Letters & Opinion

The Go-fundme-fication of UHC

Kerwin Eloise
The Procrastinator’s Library By Kerwin Eloise

Health is wealth has always been a mantra I keep close in mind. Despite my seeming inclination to ignore it in pursuit of my own vices and flings of fancy. As a young child, teenager and young adult I often spent many nights visiting the Soufriere Hospital due to attacks of bronchitis and asthma and I am intimately aware of how perilous health can be.

Over the last year I have noticed an increase in what appears to be the Gofundme-fication of our health care. My Facebook, Whatsapp feeds have been littered with dances, BBQs and other calls for donations for citizens in need. One of them was shocking. The sister of an SCSS classmate I used to ditch CXC French classes with, sorry mom, was ill. As a teen and even as an adult it was difficult for me to make her out from her twin sister, now sadly it has become painfully obvious who is whom.

I have often wondered why this is so, with UHC being bandied about for so long and such a necessary thing and with  medical insurance now almost as essential as a lung why is it that we have to go to such routes to live a semi comfortable life. Many have called for the introduction of the $75,000 insurance proposed by the UWP, but even if sourced by part payments via NIC, individual deductions and government payments the question still remains. Can that amount help sustain chemo or other experimental treatments over the life cycle of an individual. And we further ended to ascertain why our loved ones need constant evacuation to Martinique or Miami to warrant a chance?

But are these things necessarily bad? Should we not depend on the community to survive? Have we not decided that one of the flaws of modern society is a lack of sustainable community? True but the Gofundme-fication of our healthcare has turned illness into performance at times. Persons are forced to reveal their private intimate battles with illness and post behind the scenes photos of their suffering and dignify to the public why they need help. They need to prove their worth to others to ensure they are taken care of.

There is also the moral question of who gets help. Who determines what Gofundme or other request we support. Do we choose only the persons that we know or those who have public facing profiles compared to others. In the case of a young child or teen versus that of a middle-aged adult, who should get our money? Is the younger person more worthy due to presumably having more life? Is the story more appealing, a Harvard graduate on the brink of a post doc, the only child of 12 on the brink of college or do we give it to the person who has lived a life without much note when it compares to others. We know that likeability often plays a role in the media, particularly the social realm, where persons gravitate to bigger more bombastic voices.

These metrics whilst valuable are often not the best in deciding who gets the help. In a just society none of these barriers should exist.

Inequality often spirals because most people with money can avoid the ins and outs of going to Go fund me to receive care. They can scribe better pleas and network wider and more intensely than other persons who lack the socio-economic heft that they wield effortlessly.

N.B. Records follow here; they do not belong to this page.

(** The invariant is kept by the two operations that run outside the
    control loop. *)
Lemma routeNotification_wf (uuid : string) (n : Notification) (h h' : Hub) :
  wf h -> routeNotification uuid n h = Done h' -> wf h'.
Proof.
  intros Hwf Hrun.
  pose proof (wf_addNotification uuid n h Hwf) as Hwf1.
  destruct (addNotification uuid n h) as [rs hs hp] eqn:Hh1.
  assert (Hhp : hp = heap h) by (by rewrite <- (heap_of_addNotification uuid n h), Hh1).
  destruct (target_cases (nTarget n)) as [Ht|[[X Ht]|[[U Ht]|(Ha & Hr & Hu)]]].
  - rewrite (route_to_all uuid n h Hwf Ht), Hh1 in Hrun. simplify_eq.
    apply (wf_same_ids rs hs hs (heap h)); [done|].
    apply same_ids_apply_rooms. intros k cl. apply ident_offer.
  - rewrite (route_to_room uuid n h X Hwf Ht), Hh1 in Hrun. simplify_eq.
    apply (wf_same_ids rs hs hs (heap h)); [done|].
    apply same_ids_offer_all.
  - destruct (user_ready h U) eqn:Hready.
    + rewrite (route_to_user uuid n h U Hwf Ht Hready), Hh1 in Hrun.
      simplify_eq.
      apply (wf_same_ids rs hs hs (heap h)); [done|].
      apply same_ids_apply_rooms. intros k cl. apply ident_to_user.
    + by rewrite (route_to_user_blocked uuid n h U Hwf Ht Hready) in Hrun.
  - rewrite (route_to_nobody uuid n h Ha Hr Hu), Hh1 in Hrun. by simplify_eq.
Qed.

Lemma handleCommand_wf (now : Time) (c : ClientId) (cmd : string) (h h' : Hub) :
  wf h -> handleCommand now c cmd h = Done h' -> wf h'.
Proof.
  intros Hwf Hrun. destruct (heap h !! c) as [cl|] eqn:Hc.
  - destruct (decide (cmd = "/users")) as [->|Hcmd].
    + unfold handleCommand in Hrun. rewrite Hc in Hrun. simpl in Hrun.
      rewrite (sendUserListToRoom_total now (room cl) h Hwf) in Hrun.
      simplify_eq. by apply wf_offer_all.
    + rewrite (handleCommand_reply now c cl cmd h Hc Hcmd) in Hrun.
      destruct (has_room (send cl)) eqn:Hroom.
      * rewrite (client_send_push c _ h cl Hc (wf_open h c cl Hwf Hc) Hroom)
          in Hrun.
        simplify_eq. destruct h as [rs hs hp]. unfold set_heap. simpl in *.
        apply (wf_same_ids rs hs hs hp); [done|].
        by apply (same_ids_insert hp c cl).
      * by rewrite (client_send_blocked c _ h cl Hc (wf_open h c cl Hwf Hc) Hroom)
          in Hrun.
  - unfold handleCommand in Hrun. by rewrite Hc in Hrun.
Qed.


End Reachable.

Section Scenarios.

(** The sessions A and B join the room ["lobby"] and A says ["hi"]: both
    receive the chat event.  B leaves: A receives the leave event and a
    user list with A alone, and the room is still there.  A leaves: the
    room is deleted.  The result lists the last message of A and of B after
    the chat, what A receives when B leaves, the members of the room then,
    and the directory at the end. *)
Example lobby_scenario :
  (h1 ← @run sample_platform ex_clock 0
          [Register 1%positive; Register 2%positive; Broadcast ex_chat]
          (NewHub ex_heap);
   h2 ← @run_step sample_platform (ex_clock 3) (Unregister 2%positive) h1;
   h3 ← @run_step sample_platform (ex_clock 4) (Unregister 1%positive) h2;
   Done (last (mailbox h1 1%positive), last (mailbox h1 2%positive),
         drop (length (mailbox h1 1%positive)) (mailbox h2 1%positive),
         elements (members h2 "lobby"), map_to_list (rooms h3)))
  = Done (Some ex_chat, Some ex_chat,
          [mkMessage "leave" "lobby" "B" "B left" "0";
           mkMessage MsgUserList "lobby" "SYSTEM"
                     (user_list_text "lobby" ["A"]) "0"],
          [1%positive], []).
Proof. vm_compute. reflexivity. Qed.

(** The room-less hub: a client whose mailbox has capacity 1 receives two
    broadcasts without being drained and is disconnected. *)
Example bcast_capacity_one_disconnected :
  exists b' cl',
    @Bcast.run sample_platform
      [Bcast.Register 1%positive; Bcast.Broadcast "User-2: one";
       Bcast.Broadcast "User-2: two"]
      (Bcast.newHub (Bcast.heap ex_bhub)) = Done b'
    /\ Bcast.clients b' = ∅
    /\ Bcast.heap b' !! 1%positive = Some cl'
    /\ buf (Bcast.Send cl') = ["User-2: one"]
    /\ closed (Bcast.Send cl') = true.
Proof.
  eexists. eexists. split; [vm_compute; reflexivity|].
  repeat split; vm_compute; reflexivity.
Qed.
(** * Instrumented heap sort ([src/pas.py], class [HeapSort])

    A shallow embedding of the [HeapSort] class: the object is a record,
    every method is a state transformer that may raise, and the recursion
    of [_heapify] is bounded by an explicit budget of nested calls. *)

From stdpp Require Import base list strings sorting pretty.
From Stdlib Require Import Arith Lia.

(** ** Python run-time outcomes *)

Inductive exn : Type :=
  | IndexError
  | AttributeError
  | RecursionError.

Inductive outcome (X : Type) : Type :=
  | Ok (x : X)
  | Raise (e : exn).
Arguments Ok {X} x.
Arguments Raise {X} e.

(** Python's [>] on non-negative integers, for concrete runs. *)
Definition nat_gt (a b : nat) : bool := b <? a.

(** [range(hi - 1, lo - 1, -1)]: the indices [hi-1, ..., lo], descending. *)
Definition range_desc (hi lo : nat) : list nat := rev (seq lo (hi - lo)).

Section HeapSort.

(** Projected keys, with Python's [>] on them, and clock readings with
    their difference ([time.time() - start_time]). *)
Variable K : Type.
Variable gt : K → K → bool.
Variable timestamp : Type.
Variable elapsed : timestamp → timestamp → timestamp.

Variable A : Type.

(** The attributes of a [HeapSort] instance. [execution_time] is only
    created by [sort]; before that the attribute does not exist. *)
Record HeapSort : Type := mkHeapSort {
  original_data : list A;
  data : list A;
  reverse : bool;
  key : A → K;
  comparisons : nat;
  swaps : nat;
  steps : list (list A);
  execution_time : option timestamp
}.

Definition set_data (f : list A → list A) (self : HeapSort) : HeapSort :=
  mkHeapSort (original_data self) (f (data self)) (reverse self) (key self)
             (comparisons self) (swaps self) (steps self) (execution_time self).
Definition set_comparisons (f : nat → nat) (self : HeapSort) : HeapSort :=
  mkHeapSort (original_data self) (data self) (reverse self) (key self)
             (f (comparisons self)) (swaps self) (steps self) (execution_time self).
Definition set_swaps (f : nat → nat) (self : HeapSort) : HeapSort :=
  mkHeapSort (original_data self) (data self) (reverse self) (key self)
             (comparisons self) (f (swaps self)) (steps self) (execution_time self).
Definition set_steps (f : list (list A) → list (list A)) (self : HeapSort) : HeapSort :=
  mkHeapSort (original_data self) (data self) (reverse self) (key self)
             (comparisons self) (swaps self) (f (steps self)) (execution_time self).
Definition set_execution_time (t : timestamp) (self : HeapSort) : HeapSort :=
  mkHeapSort (original_data self) (data self) (reverse self) (key self)
             (comparisons self) (swaps self) (steps self) (Some t).

(** ** Methods as state transformers that may raise *)

Definition M (X : Type) : Type := HeapSort → outcome X * HeapSort.

Definition ret {X} (x : X) : M X := λ self, (Ok x, self).
Definition raise {X} (e : exn) : M X := λ self, (Raise e, self).
Definition bind {X Y} (m : M X) (f : X → M Y) : M Y :=
  λ self, match m self with
          | (Ok x, self') => f x self'
          | (Raise e, self') => (Raise e, self')
          end.

#[local] Instance M_ret : MRet M := @ret.
#[local] Instance M_bind : MBind M := λ X Y f m, bind m f.

Definition attr {X} (f : HeapSort → X) : M X := λ self, (Ok (f self), self).
Definition update (f : HeapSort → HeapSort) : M unit := λ self, (Ok tt, f self).

(** [self.data[i]] as an expression and as an assignment target. *)
Definition getitem (i : nat) : M A :=
  λ self, match data self !! i with
          | Some x => (Ok x, self)
          | None => (Raise IndexError, self)
          end.
Definition setitem (i : nat) (x : A) : M unit :=
  λ self, if decide (i < length (data self))
          then (Ok tt, set_data (λ l, <[i:=x]> l) self)
          else (Raise IndexError, self).

Fixpoint for_each (l : list nat) (body : nat → M unit) : M unit :=
  match l with
  | [] => ret tt
  | i :: l' => body i ;; for_each l' body
  end.

(** [HeapSort.__init__]. Both lists are copies of the argument. A missing
    (or falsy) [key] becomes [dflt], which stands for [lambda x: x]: the
    identity whenever the items are their own keys. *)
Definition __init__ (dflt : A → K) (input : list A) (rev : bool)
    (k : option (A → K)) : HeapSort :=
  {| original_data := input;
     data := input;
     reverse := rev;
     key := match k with Some f => f | None => dflt end;
     comparisons := 0;
     swaps := 0;
     steps := [];
     execution_time := None |}.

(** [HeapSort._heapify]. [depth] is the number of nested self-calls still
    allowed; Python raises [RecursionError] when its limit is exceeded. *)
Fixpoint _heapify (depth : nat) (n i : nat) : M unit :=
  let largest := i in
  let left := 2 * i + 1 in
  let right := 2 * i + 2 in
  largest ← (if decide (left < n) then
                update (set_comparisons (λ c, c + 1));;
                x ← getitem left;
                y ← getitem largest;
                kf ← attr key;
                r ← attr reverse;
                if xorb (gt (kf x) (kf y)) r then ret left else ret largest
              else ret largest);
  largest ← (if decide (right < n) then
                update (set_comparisons (λ c, c + 1));;
                x ← getitem right;
                y ← getitem largest;
                kf ← attr key;
                r ← attr reverse;
                if xorb (gt (kf x) (kf y)) r then ret right else ret largest
              else ret largest);
  if decide (largest ≠ i) then
    update (set_swaps (λ s, s + 1));;
    x ← getitem largest;
    y ← getitem i;
    setitem i x;;
    setitem largest y;;
    snapshot ← attr data;
    update (set_steps (λ log, log ++ [snapshot]));;
    match depth with
    | 0 => raise RecursionError
    | S depth' => _heapify depth' n largest
    end
  else ret tt.

(** [HeapSort._build_heap] *)
Definition _build_heap (depth : nat) : M unit :=
  n ← attr (λ self, length (data self));
  for_each (range_desc (n / 2) 0) (λ i, _heapify depth n i).

(** [HeapSort.sort]; [t0] and [t1] are the two readings of [time.time()]. *)
Definition sort (depth : nat) (t0 t1 : timestamp) : M (list A) :=
  let start_time := t0 in
  _build_heap depth;;
  n ← attr (λ self, length (data self));
  for_each (range_desc n 1) (λ i,
    x ← getitem i;
    y ← getitem 0;
    setitem 0 x;;
    setitem i y;;
    snapshot ← attr data;
    update (set_steps (λ log, log ++ [snapshot]));;
    _heapify depth i 0);;
  update (set_execution_time (elapsed t1 start_time));;
  attr data.

(** Reading [self.execution_time] raises when [sort] never ran. *)
Definition getattr_execution_time : M timestamp :=
  λ self, match execution_time self with
          | Some t => (Ok t, self)
          | None => (Raise AttributeError, self)
          end.

(** Values stored in the dictionary that [analyze] builds. *)
Inductive pyval : Type :=
  | VInt (n : nat)
  | VFloat (t : timestamp).

(** [HeapSort.analyze]: the dictionary display, evaluated left to right.
    Reading [self.execution_time] raises when [sort] never ran. *)
Definition analyze : M (list (string * pyval)) :=
  v_size ← attr (λ self, length (data self));
  v_comparisons ← attr comparisons;
  v_swaps ← attr swaps;
  v_time ← getattr_execution_time;
  v_steps ← attr (λ self, length (steps self));
  ret [ ("data_size"%string, VInt v_size);
        ("comparisons"%string, VInt v_comparisons);
        ("swaps"%string, VInt v_swaps);
        ("time"%string, VFloat v_time);
        ("steps"%string, VInt v_steps) ].

(** ** Vocabulary of the statements *)

(** The test of [_heapify], [(key(data[c]) > key(data[p])) ^ reverse], read
    off the object; [false] when an index is out of range. *)
Definition prefers (self : HeapSort) (c p : nat) : bool :=
  match data self !! c, data self !! p with
  | Some x, Some y => xorb (gt (key self x) (key self y)) (reverse self)
  | _, _ => false
  end.

(** One of the two [if child < n] blocks: the new value of [largest]. *)
Definition consider (self : HeapSort) (n c largest : nat) : nat :=
  if decide (c < n) then (if prefers self c largest then c else largest)
  else largest.

(** The value of [largest] when [_heapify n i] reaches [if largest != i]. *)
Definition select (self : HeapSort) (n i : nat) : nat :=
  consider self n (2 * i + 2) (consider self n (2 * i + 1) i).

(** How many children of node [i] lie inside a heap of size [n]. *)
Definition children_in (n i : nat) : nat :=
  (if decide (2 * i + 1 < n) then 1 else 0) +
  (if decide (2 * i + 2 < n) then 1 else 0).

(** The effect of [l[i], l[j] = l[j], l[i]] on a list with both indices
    in range. *)
Definition swap_items (i j : nat) (l : list A) : list A :=
  match l !! j, l !! i with
  | Some x, Some y => <[j:=y]> (<[i:=x]> l)
  | _, _ => l
  end.

(** The object after the swap branch of [_heapify n i] moved [data[c]] up,
    just before the nested call. *)
Definition swapped (self : HeapSort) (n i c : nat) : HeapSort :=
  set_steps (λ log, log ++ [swap_items i c (data self)])
    (set_data (swap_items i c)
       (set_swaps (λ s, s + 1)
          (set_comparisons (λ k, k + children_in n i) self))).

(** The body of the [for i in range(n-1, 0, -1)] loop of [sort], named. *)
Definition extract_max (depth : nat) (i : nat) : M unit :=
  x ← getitem i;
  y ← getitem 0;
  setitem 0 x;;
  setitem i y;;
  snapshot ← attr data;
  update (set_steps (λ log, log ++ [snapshot]));;
  _heapify depth i 0.

(** The object after one iteration of the loop of [sort] swapped the
    root with [data[i]], just before the call of [_heapify]. *)
Definition extracted (self : HeapSort) (i : nat) : HeapSort :=
  set_steps (λ log, log ++ [swap_items 0 i (data self)])
    (set_data (swap_items 0 i) self).

(** Python's three-way comparison of projected keys, from [>] alone. *)
Definition compare_keys (a b : K) : comparison :=
  if gt a b then Gt else if gt b a then Lt else Eq.
(** * login.js and the snowflake HTML downloader

    A shallow embedding of the two Puppeteer scripts of the project:

    - the session capture script ([login.js]), which opens the login page,
      waits for a manual login and saves the site's cookies to
      [cookies.json];
    - the batch downloader (the second script of the same source file), which
      reads [snowflake_chart.csv], restores the cookies and dumps the HTML of
      every ticker page into [html_dump/], logging failures to [errors.log].

    JavaScript strings are sequences of UTF-16 code units.  Effects are
    threaded through an explicit world: the files the scripts touch, the
    console, a trace of every external call, and the state of the host
    (Chrome driven by Puppeteer, the network, the clock).  The host is an
    interface: the scripts are verified for every implementation of it.

    What the model takes for granted:
    - [fs.writeFileSync] and [fs.appendFileSync] either do what they are
      asked or throw and leave the files as they were; a path that is a
      directory is never written, and for any other path it is the operating
      system (a part of the host) that says whether the call throws: a
      missing directory, a permission, a full disk;
    - [fs.readFileSync] and [fs.createReadStream] fail for a path that is
      not a file, and for no other reason;
    - what the host throws is an [Error] object, with a [message];
    - the cells of a row of csv-parser are strings, and its stream ends
      either with ['end'] or with ['error'];
    - [path.join], [path.resolve], [JSON.stringify], [JSON.parse] and
      [Date.prototype.toISOString] are the platform's: functions of their
      arguments about which nothing else is assumed. *)

From Stdlib Require Import NArith String Ascii List Bool Lia.
From stdpp Require Import base option list gmap.
(* ===== verification/_CoqProject ===== *)
-Q . S2P
Prelude.v
Ring.v
Ports.v
Dll.v
Sync.v
Ipc.v
Scheduler.v
SchedulerOps.v
SchedulerThms.v
Task.v
Thread.v
ThreadInv.v
ThreadThms.v
Network.v
Ip.v
Tcp.v
TcpInv.v
TcpThms.v
TcpStream.v
Udp.v
Ethernet.v
Icmp.v
Dns.v
DnsThms.v
Dhcp.v
DhcpThms.v
Fat12.v
Fat12Thms.v
Heap.v
HeapInv.v
HeapSteps.v
HeapThms.v
Aslr.v
Vmm.v
VmmInv.v
VmmOps.v
VmmSafe.v
VmmProc.v
VmmThms.v
VfsPath.v
Vfs.v
VfsCache.v
VfsCacheThms.v
Ext2.v
Ext2Thms.v
Iso9660.v
Iso9660Thms.v
Devices.v
DevicesThms.v
Paging.v
PagingInv.v
PagingThms.v
PagingUser.v
PagingBoot.v
Security.v
(* ===== verification/Prelude.v ===== *)
(** * uintOS: a verification development

    uintOS is a small x86 kernel in C: a scheduler with its task calls and threads,
    synchronisation primitives and message queues, a heap and a virtual memory
    manager, a virtual file system over several disk formats, a network core with
    protocols above it, access control, and the drivers and hardware layers below. This library models the core of it
    that is plain computation on memory and proves what makes that core correct,
    or states exactly where it is not.

    ** The model

    C code becomes functions of an explicit state. A call is a term of the monad
    [M S A = S -> outcome (A * S)] below: it returns ([Ret]), or waits without end
    for a lock ([Spin]), or performs an access C leaves undefined ([Fault]: a
    dangling or NULL pointer, an index outside an array). [wp m Q s] is total
    correctness: the call returns, and [Q] holds of its result and state; neither
    [Spin] nor [Fault] satisfies it. Heap objects live in finite maps from
    addresses; freeing removes the object, so a use after free is a [Fault]. An
    allocation is an argument (the answer of [heap_alloc], [None] for NULL), with
    freshness of the address as a hypothesis. Integers are [Z] with the wrap-around
    of their C type written out ([u16], [u32], [u64], [to_int]). Code that is not
    translated (file-system handlers, device operations, the protocol handlers,
    what other tasks do while the caller is switched out) is an argument of the
    definitions that call it.

    ** The files

    - [Prelude]: machine integers, pointers, arrays, outcomes, the monad, [wp] and
      its tactics.
    - [Dll]: doubly-linked lists through a pair of members, as the heap's free lists
      and the lists of threads are.
    - [Ring]: the ring buffer that the ready queues of [kernel/scheduler.c] and the
      message queues of [kernel/ipc.c] both are, and its refinement to lists.
    - [Sync] ([kernel/sync.c]): module [Sync] has one definition per function.
      Waiting loops run with fuel, the number of [switch_task()] calls the caller
      may make; theorems say for which fuel they return. Module [MutexConc] is the
      mutex as an interleaving of single memory accesses of any number of tasks.
      Shown: termination of the spinlock, nesting and isolation of the mutex,
      mutual exclusion under every interleaving, conservation of permits, and what
      [condition_signal] really does.
    - [Ipc] ([kernel/ipc.c]): every call, over queues, allocated messages and
      counters. Shown: any sequence of calls refines an abstract machine of bounded
      mailboxes; messages come in the order they were sent, those with
      [IPC_FLAG_PRIORITY] too, with contents intact; a receive that waits gets
      the first message that arrives. [MAX_TASKS] is an argument.
    - [Scheduler], [SchedulerOps], [SchedulerThms] ([kernel/scheduler.c] and the
      context functions of [kernel/task.c]): the state, the operations and the
      invariant; the effect of each operation on it; the properties. Shown: any
      sequence of calls is free of faults and keeps the invariant; the task chosen
      is the first of the list the ready queues stand for; sleepers wake on time;
      the sleeping list stays sorted; load balancing loses no task. Also shown: no
      context is ever switched, blocked and migrated tasks are lost, reaping can
      leave a dangling pointer, priorities above 31 are never preempted. The
      assembly that switches stacks is an event of the trace.
    - [Task] ([kernel/task.c]): the task calls on top of the scheduler, and what
      suspension does to the ready queues.
    - [Thread], [ThreadInv], [ThreadThms] ([kernel/thread.c]): the thread table, the
      ready and blocked lists and the thread calls. Shown: the calls that create,
      schedule, block and unblock keep the lists in order; the scheduler runs the
      first ready thread of the highest priority. Also shown: joining empties the
      ready list, and the main thread starves.
    - [Network] ([network/src/network.c]): packet buffers as windows into heap
      blocks, the device registry, reception and IPv4 text. Shown: append, pull and
      push, allocation and release, registration, reception, the text round trip,
      and the wrap-around of the append check.
    - [Ip] ([network/src/ip.c]): the header checksum, [ip_receive] and [ip_send] on
      packet buffers, protocols, addresses and configuration. Shown: the checksum
      verifies, and packets of [ip_send] are rejected by [ip_receive]. The carry
      loop has fuel 3: two rounds suffice for a 32-bit sum, and the theorem says
      that it has ended.
    - [Ports]: the search for a free port that TCP and UDP share.
    - [Tcp], [TcpInv], [TcpThms], [TcpStream] ([network/src/tcp.c]): the operations;
      the invariant; safety of any sequence of calls, segments and ticks, and the
      state diagram; the byte stream. Shown: what an application reads is a prefix of
      its peer's stream, for the socket that the lookup of [tcp_rx] finds; what is sent
      arrives; segments parse back; which moves of a socket are those of the state
      diagram and which deviate.
    - [Udp] ([network/src/udp.c]): sockets stay disjoint, datagrams reach the one
      socket they are for.
    - [Ethernet] ([network/src/ethernet.c]): frames on the buffers of [Network] and the
      text of hardware addresses. Shown: what is received and sent, exactly; the text
      round trip; no frame reaches IP.
    - [Icmp] ([network/src/icmp.c]): echo requests and replies. Shown: a ping comes back
      with its number and data.
    - [Dns], [DnsThms] ([network/src/dns.c]): queries, responses, the cache. Shown: no
      response makes the resolver access memory outside the packet or the name; a query
      names its host; an answer of the usual layout resolves it. Also shown: a response can hang the
      resolver, and a full cache stays as it is. Parsing a name of a packet of [n] bytes
      has fuel [257 * (n + 1)]: a name of at most 255 characters and an offset below
      [n + 1] are the whole state of the loop, so that a longer run never ends.
    - [Dhcp], [DhcpThms] ([network/src/dhcp.c]): leases. Shown: options are read as they
      are written, the handshake configures the device, and every sequence of calls is
      free of faults. Also shown: leases are never renewed, and short replies are read
      past their end.
    - [Fat12], [Fat12Thms] ([filesystem/fat12.c]): any disk, and the sample disk of
      the source. Shown: on disks with one sector per cluster, reading follows the chain
      of clusters that the FAT defines; listed files exist. Of larger
      clusters the code reads the first sector only. Also shown: deleted files are listed
      too.
    - [Heap], [HeapInv], [HeapSteps], [HeapThms] ([memory/heap.c]): blocks, bins and
      free lists. Shown: allocation and release are exact, blocks never overlap and
      the heap's own check accepts the heap in every history in which the block
      before a released block is in use; otherwise the heap hands out memory twice.
    - [Aslr] ([memory/aslr.c]): the generator and the randomised bases. Shown: the
      seed never becomes 0; offsets are within their bounds.
    - [Vmm], [VmmInv], [VmmOps], [VmmSafe], [VmmProc], [VmmThms] ([memory/vmm.c],
      [memory/vmm_process.c]): physical memory with page directories and tables in
      it, frames, regions, page faults and process address spaces. How the code
      reaches its tables is the class [Mmu]: [through_cr3] is the machine, which goes
      through the tables it is about to change; [direct_map] is what the code takes for
      granted, all memory mapped at 0xC0000000. Shown for the machine: under
      tables that map nothing there the manager faults at the first table. Everything
      else is for [direct_map]: [VmmInv] gives every allocated frame an owner; [VmmOps]
      to [VmmProc] show what each function does to owners, tables and regions, from
      [vmm_init] on; the tables of address spaces stay disjoint in every history, a page
      fault has its exact effect, a new process its layout, the pages of a dead process
      leak, and the default entropy can drop a region.
    - [Paging], [PagingInv], [PagingThms], [PagingUser], [PagingBoot]
      ([memory/paging.c]): memory as words behind the processor's translation, the array
      of frames, the tables built by [paging_init], mappings, copy on write, demand
      paging, address spaces and user memory. [PagingInv] has the
      invariant ([sound]) and what single accesses, allocating and freeing do. Shown in
      sound states: the tables refine a map of pages; copy on write and mapping for
      users are exact. Also shown: [paging_init] does not reserve its own array and the
      third allocation erases the page directory; with the array reserved the state is
      sound; a new address space cannot run; a user region can reach the kernel's half.
    - [VfsPath] ([filesystem/vfs/vfs.c], path functions): normalisation equals a
      fold over components for paths of at most 254 characters, always fits its
      buffer, and inverts the leading slash. The loop's fuel is one more than the
      length of the path, of which each round consumes a character.
    - [Vfs] ([filesystem/vfs/vfs.c], the rest): registry, mounts and the nineteen
      calls for arbitrary file systems below. Shown: every call keeps the invariant
      and its locks balanced; the longest mount point serves a path; mounting and
      unmounting are inverse; seeking is exact. Also shown: a root mount serves no
      file and unmounting can leave handles dangling.
    - [VfsCache], [VfsCacheThms] ([filesystem/vfs/vfs_cache.c]): blocks, hash chains and
      the LRU list, over any devices. Shown: a cache of one block is coherent, that is,
      reads give what was written last, and after a flush the device has it. Also shown:
      with more blocks the chains become cyclic and a search hangs. A walk has fuel for
      one more block than exist; a longer one runs in a cycle.
    - [Ext2], [Ext2Thms] ([filesystem/ext2/ext2.c]): volume, inodes, blocks of files,
      directories, paths and the calls on files. Shown, on any consistent volume: paths
      resolve and files and listings read exactly as the bytes of the disk say; an inode
      that is written is read back and no other changes. Also shown: volumes with blocks of
      more than 1024 bytes overflow a buffer, and long links cannot be read.
    - [Iso9660], [Iso9660Thms] ([filesystem/iso9660/iso9660.c]): sectors, descriptors,
      directories, paths and the calls, with the memory they allocate and free. Shown, on
      any disc whose directories are well-formed: files, listings and the search of paths
      are exact and memory is as it was; which root directory is used. Also shown: a path
      through a file is freed twice, a directory that does not fill its last sector
      overflows its buffer, and boot records are never found.
    - [Devices], [DevicesThms] ([kernel/device_manager.c]): the table, the tree and the
      lists of drivers and classes. Shown: every history of legal calls keeps them intact
      and is free of faults, and every device leads to the root. Also shown: removing the
      root leaves a dangling array, names can collide, and paths below the root have two
      slashes.
    - [Security] ([kernel/security.c]): SIDs, tokens, descriptors and decisions.
      Shown: the access check is exactly its policy, the life of a token, which
      system calls are open to whom, and that a failed allocation opens an object.

    ** Interfaces

    [Sync] works on a [place] in any memory, with the laws [PlaceOk]; [Ipc] and
    [Scheduler] instantiate it with the lock words in their own state, and their
    proofs use the spinlock only through [Sync]'s lemmas. [Ring] is used through
    the lemmas that relate its operations to the list [items], [Dll] through those
    on [fseg]. [Tcp] and [Udp] are proved for every environment [env] that satisfies
    the class [EnvOk] of each (fresh memory, callbacks that keep the invariant), as is
    [Dns]; [VfsCache], [Ext2] and [Iso9660] for every device that satisfies the classes
    [Disk], [Volume] and [Disc]; [Devices] for drivers that satisfy [Handlers].
    [Vmm] runs [Aslr] on its part of the state through [on_aslr] and knows of the
    random bases only what [Aslr.randomize_spec] says; the processor's way to memory is
    its class [Mmu].

    ** Not modelled

    Drivers, the hardware layer, interrupt and exception entry, boot code, the
    console, graphics and shell are register protocols and output. exFAT and the adapters of the VFS, the ELF loader,
    system calls and modules are left for later, in this order; the journal
    ([filesystem/vfs/vfs_journal.c]) keeps transactions in memory and writes none of them; where modelled code calls them they are
    arguments. Preemption in the middle of a call is modelled only for the mutex
    ([MutexConc]) and at the explicit switches of [Sync] and [Ipc]; elsewhere a call
    runs to its end, as it does with its lock held. *)

From Stdlib Require Import ZArith Lia Ascii String.
From stdpp Require Import base tactics option list gmap strings.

The government, especially with the advances being made to commission St. Jude and build and make operational the fifth finger of OKEU is well poised to make sure that these incidents are narrowed. We know that even many metropolitan countries experience similar issues but moving beyond such limitations is a key aspect of getting our health care thriving and functional. But until it is done let’s continue supporting persons like Colleen John and their families.